En Côte d’Ivoire, à travers le projet MIGRET, Enabel a analysé les défis auxquels font face les personnes migrantes de retour, tant pour accéder aux droits et aux services qu’aux opportunités socioéconomiques disponibles. Ces analyses permettent aux acteurs publics, privés et associatifs d’adapter leurs services et leurs conditions d’accessibilité. De l’accueil au suivi en passant par l’orientation, l’appui psychosocial, la formation, l’insertion ou l’accès au financement, tous les acteurs de la prise en charge sont pris en considération.
En Guinée, le projet AMIS renforce les liens entre services publics de l’emploi, centres de formation, structures d’accompagnement et entreprises pour connecter les personnes migrantes de retour à des opportunités concrètes. Les partenariats avec le secteur privé sont essentiels pour aligner les parcours professionnels sur les besoins réels de l’économie locale.
L’accompagnement repose aussi sur une reconnaissance et une valorisation des compétences acquises lors de la migration : les expériences migratoires, mêmes difficiles, sont porteuses de savoir-faire techniques, relationnels et entrepreneuriaux. Enabel appuie des outils utilisés par les services publics, comme le bilan de compétences, qui met en valeur les acquis existants, identifie les besoins de formation et facilite l’orientation des jeunes vers des parcours professionnels adaptés. Un accent particulier est mis sur l’appui psychosocial et professionnel destiné aux femmes, aux jeunes et aux personnes en situation de handicap.
L’objectif est de soutenir des trajectoires réalistes, qui mettent en avant les acquis existants et les opportunités locales.
De l’individu au territoire : une dynamique collective
La réintégration est d’abord une question de système : les services qui permettent l’accès aux droits et aux opportunités existent-ils, sont-ils accessibles et adaptés dans la durée ?
Pour les personnes migrantes de retour, l’enjeu est double : disposer de services adaptés à leurs parcours, et s’appuyer sur des acteurs capables de veiller à leur inclusion en lien avec les institutions nationales et locales.
Plutôt que de créer des dispositifs parallèles ad hoc, MIGRET et AMIS renforcent les écosystèmes existants au bénéfice de toute la population. L’approche d’Enabel s’ancre au niveau territorial : elle renforce les capacités de gestion des services publics, des collectivités locales et de la société civile afin qu’ils puissent durablement accueillir, orienter et accompagner les personnes migrantes de retour.
En évitant de calquer un modèle unique, parfois inadapté aux réalités locales, l’approche d’Enabel contribue aussi à intégrer les enjeux de la réintégration dans les politiques nationales de l’emploi, de la jeunesse et de la migration.

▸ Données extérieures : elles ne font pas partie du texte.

(* ===== verification/Fallback.v ===== *)
(** Local development helpers: the UDP relay that stands in for Quilkin
    ([scripts/quilkin_udp_fallback.py]) and the bounded download of the simulator's dependencies
    ([scripts/downloads/fetch_simulator_deps.py]). *)
From S2P Require Import Prelude PyStr PyFloat PyVal Regex PyPath PyIO.

(** * The relay *)

Definition addr : Type := string * Z.
Record datagram : Type := Datagram { dg_data : string; dg_peer : addr }.

(** Where the loop of [main] waits: for a request, or for the response to the request of a
    client. *)
Inductive phase : Type := AwaitRequest | AwaitResponse (remote : addr).

(** One [recvfrom] and the [sendto] after it. *)
Definition relay_step (target : addr) (p : phase) (d : datagram) : datagram * phase :=
  match p with
  | AwaitRequest => (Datagram (dg_data d) target, AwaitResponse (dg_peer d))
  | AwaitResponse remote => (Datagram (dg_data d) remote, AwaitRequest)
  end.
(** The datagrams sent for the datagrams received. *)
Fixpoint relay (target : addr) (p : phase) (received : list datagram) : list datagram :=
  match received with
  | [] => []
  | d :: rest => let '(sent, p') := relay_step target p d in sent :: relay target p' rest
  end.

(** An exchange: the request of a client and the response of the backend. *)
Record exchange : Type := Exchange { x_client : addr; x_request : string; x_response : string }.
Definition received_of (target : addr) (x : exchange) : list datagram :=
  [Datagram (x_request x) (x_client x); Datagram (x_response x) target].
Definition sent_of (target : addr) (x : exchange) : list datagram :=
  [Datagram (x_request x) target; Datagram (x_response x) (x_client x)].

(** * Downloads *)

Inductive attempt : Type :=
| Succeeded
| FailedWith (message : string)           (* CalledProcessError or TimeoutExpired *)
| CannotStart (errno : Z) (msg : string). (* OSError, which nothing catches *)

Record st : Type := St { tried : list (list string); said : list string }.

Section downloads.
Context (executable : string) (outcome : list (list string) → list string → attempt).

Definition say (line : string) : io st unit := modify (fun s => St (tried s) (said s ++ [line])).

Definition run_attempt (command : list string) : io st bool := fun s =>
  let s1 := St (tried s ++ [command]) (said s ++ ["+ " +:+ join " " command]) in
  match outcome (tried s) command with
  | Succeeded => (Ok true, s1)
  | FailedWith m => (Ok false, St (tried s1) (said s1 ++ ["attempt failed: " +:+ m]))
  | CannotStart errno m => (Raise (OSError OsOther errno m), s1)
  end.

(** [for command in commands: if run_attempt(command): break] with what became of it. *)
Fixpoint first_success (commands : list (list string)) : io st bool :=
  match commands with
  | [] => mret false
  | c :: rest => ok ← run_attempt c; if (ok : bool) then mret true else first_success rest
  end.

Definition pip_attempts (wheel_dir : string) : list (list string) :=
  [[executable; "-m"; "pip"; "download"; "-r"; "simulator/requirements.txt"; "-d"; wheel_dir];
   [executable; "-m"; "pip"; "download"; "--prefer-binary"; "-r"; "simulator/requirements.txt"; "-d"; wheel_dir]].
Definition docker_attempts : list (list string) :=
  [["docker"; "pull"; "ghcr.io/embarkstudios/quilkin:0.9.0"];
   ["docker"; "pull"; "us-docker.pkg.dev/quilkin/release/quilkin:0.1.0"]].

Definition fetch_main (wheel_dir : string) : io st Z :=
  pip ← first_success (pip_attempts wheel_dir);
  if (pip : bool) then
    docker ← first_success docker_attempts;
    if (docker : bool) then mret 0%Z
    else _ ← say "Quilkin image download failed; use scripts/quilkin_udp_fallback.py for local UDP proxy fallback."; mret 0%Z
  else mret 1%Z.
End downloads.

(** * Facts *)

Lemma relay_exchange target x rest :
  relay target AwaitRequest (received_of target x ++ rest) = sent_of target x ++ relay target AwaitRequest rest.
Proof. done. Qed.

(** The relay never drops, duplicates or alters a payload: it only chooses where it goes. *)
Lemma relay_payloads target p received : dg_data <$> relay target p received = dg_data <$> received.
Proof. revert p. induction received as [|d l IH]; intros [|r]; simpl; [done..|by rewrite IH|by rewrite IH]. Qed.

Lemma first_success_bound executable_outcome commands s :
  ∃ k, k ≤ length commands ∧ tried (first_success executable_outcome commands s).2 = tried s ++ take k commands.
Proof.
  revert s. induction commands as [|c l IH]; intros s.
  - exists 0. simpl. by rewrite app_nil_r.
  - cbn [first_success]. unfold mbind, io_bind, run_attempt. destruct (executable_outcome (tried s) c).
    + exists 1. simpl. split; [lia|done].
    + match goal with |- context [first_success _ l ?s1] => destruct (IH s1) as (k & Hk & Ht) end. exists (S k).
      simpl in *. rewrite Ht, <- app_assoc. split; [lia|done].
    + exists 1. simpl. split; [lia|done].
Qed.

Lemma first_success_ok outcome commands s s' :
  first_success outcome commands s = (Ok false, s') → tried s' = tried s ++ commands.
Proof.
  revert s. induction commands as [|c l IH]; intros s; cbn [first_success].
  - intros [= <-]. by rewrite app_nil_r.
  - unfold mbind, io_bind, run_attempt. destruct (outcome (tried s) c); [done| |done].
    intros H. rewrite (IH _ H). simpl. by rewrite <- app_assoc.
Qed.

(** The download is bounded: whatever pip and docker do, it starts a prefix of the two pip
    commands and then of the two docker commands; docker is started only once pip succeeded, and
    the exit code is 1 exactly when both pip commands were tried in vain. *)
Lemma fetch_bounded executable outcome wheel_dir s :
  ∃ k j, k ≤ 2 ∧ j ≤ 2
  ∧ tried (fetch_main executable outcome wheel_dir s).2 = tried s ++ take k (pip_attempts executable wheel_dir) ++ take j docker_attempts
  ∧ ((fetch_main executable outcome wheel_dir s).1 = Ok 1%Z → k = 2 ∧ j = 0).
Proof.
  unfold fetch_main, mbind, io_bind. set (pip := pip_attempts _ _).
  pose proof (first_success_bound outcome pip s) as (k & Hk & Ht). pose proof (first_success_ok outcome pip s) as Hf.
  destruct (first_success outcome pip s) as [[[]|e] s1]; cbn [fst snd] in *.
  - pose proof (first_success_bound outcome docker_attempts s1) as (j & Hj & Hd). exists k, j.
    rewrite Ht, <- app_assoc in Hd. destruct (first_success outcome docker_attempts s1) as [[[]|e] s2]; done.
  - exists 2, 0. specialize (Hf s1 eq_refl). cbn. rewrite Hf. repeat split; lia.
  - exists k, 0. cbn in *. rewrite Ht, app_nil_r. repeat split; [done|lia|done..].
Qed.

(** Once it waits for a response of the backend where the backend waits for a request, the relay
    answers no client any more. *)
Lemma relay_out_of_step target xs :
  relay target (AwaitResponse target) (flat_map (received_of target) xs)
  = flat_map (fun x => [Datagram (x_request x) target; Datagram (x_response x) target]) xs.
Proof. induction xs as [|x xs IH]; [done|]. simpl. by rewrite IH. Qed.

(** In lock step the relay serves every client: if each request is answered before the next one
    arrives, every request goes to the backend and every response to the client that asked. *)
Lemma relay_serves_in_lock_step target xs :
  relay target AwaitRequest (flat_map (received_of target) xs) = flat_map (sent_of target) xs.
Proof. induction xs as [|x xs IH]; [done|]. cbn [flat_map]. by rewrite relay_exchange, IH. Qed.

(** * Claims *)

(** C40: A defect: the relay does not look at who sent a datagram.  After any exchanges in lock
    step, if one request arrives while the backend has not answered another, the first client is
    sent that request as its response, the backend never gets it, and the backend's answer goes
    back to the backend.  If later traffic is again in lock step (a request, then its answer),
    the relay stays out of step: every request reaches the backend, every answer is sent back to
    the backend, and no client is answered. *)
Theorem relay_confuses_clients target c1 c2 q1 q2 r1 before after :
  relay target AwaitRequest
    (flat_map (received_of target) before ++ [Datagram q1 c1; Datagram q2 c2; Datagram r1 target] ++ flat_map (received_of target) after)
  = flat_map (sent_of target) before ++ [Datagram q1 target; Datagram q2 c1; Datagram r1 target]
    ++ flat_map (fun x => [Datagram (x_request x) target; Datagram (x_response x) target]) after.
Proof.
  induction before as [|x xs IH]; [|cbn [flat_map]; by rewrite <- !app_assoc, relay_exchange, IH].
  simpl. by rewrite relay_out_of_step.
Qed.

Une approche qui rejoint les évolutions européennes
Ces expériences montrent que l’existence de systèmes adaptés ainsi que l’accès à des opportunités socioéconomiques permettent aux personnes migrantes de faire des choix de manière libre et autonome, dans un cadre régulier.
Cette approche s’inscrit dans une évolution plus large des politiques européennes, qui tendent vers une approche plus intégrée articulant gouvernance de la mobilité et de la migration, coopération avec les pays partenaires et appui aux systèmes nationaux de (ré)intégration.
Des projets comme MIGRET et AMIS traduisent ces orientations en actions concrètes, en investissant dans les territoires et les systèmes locaux, et en reconnaissant la mobilité comme vecteur de création de valeur.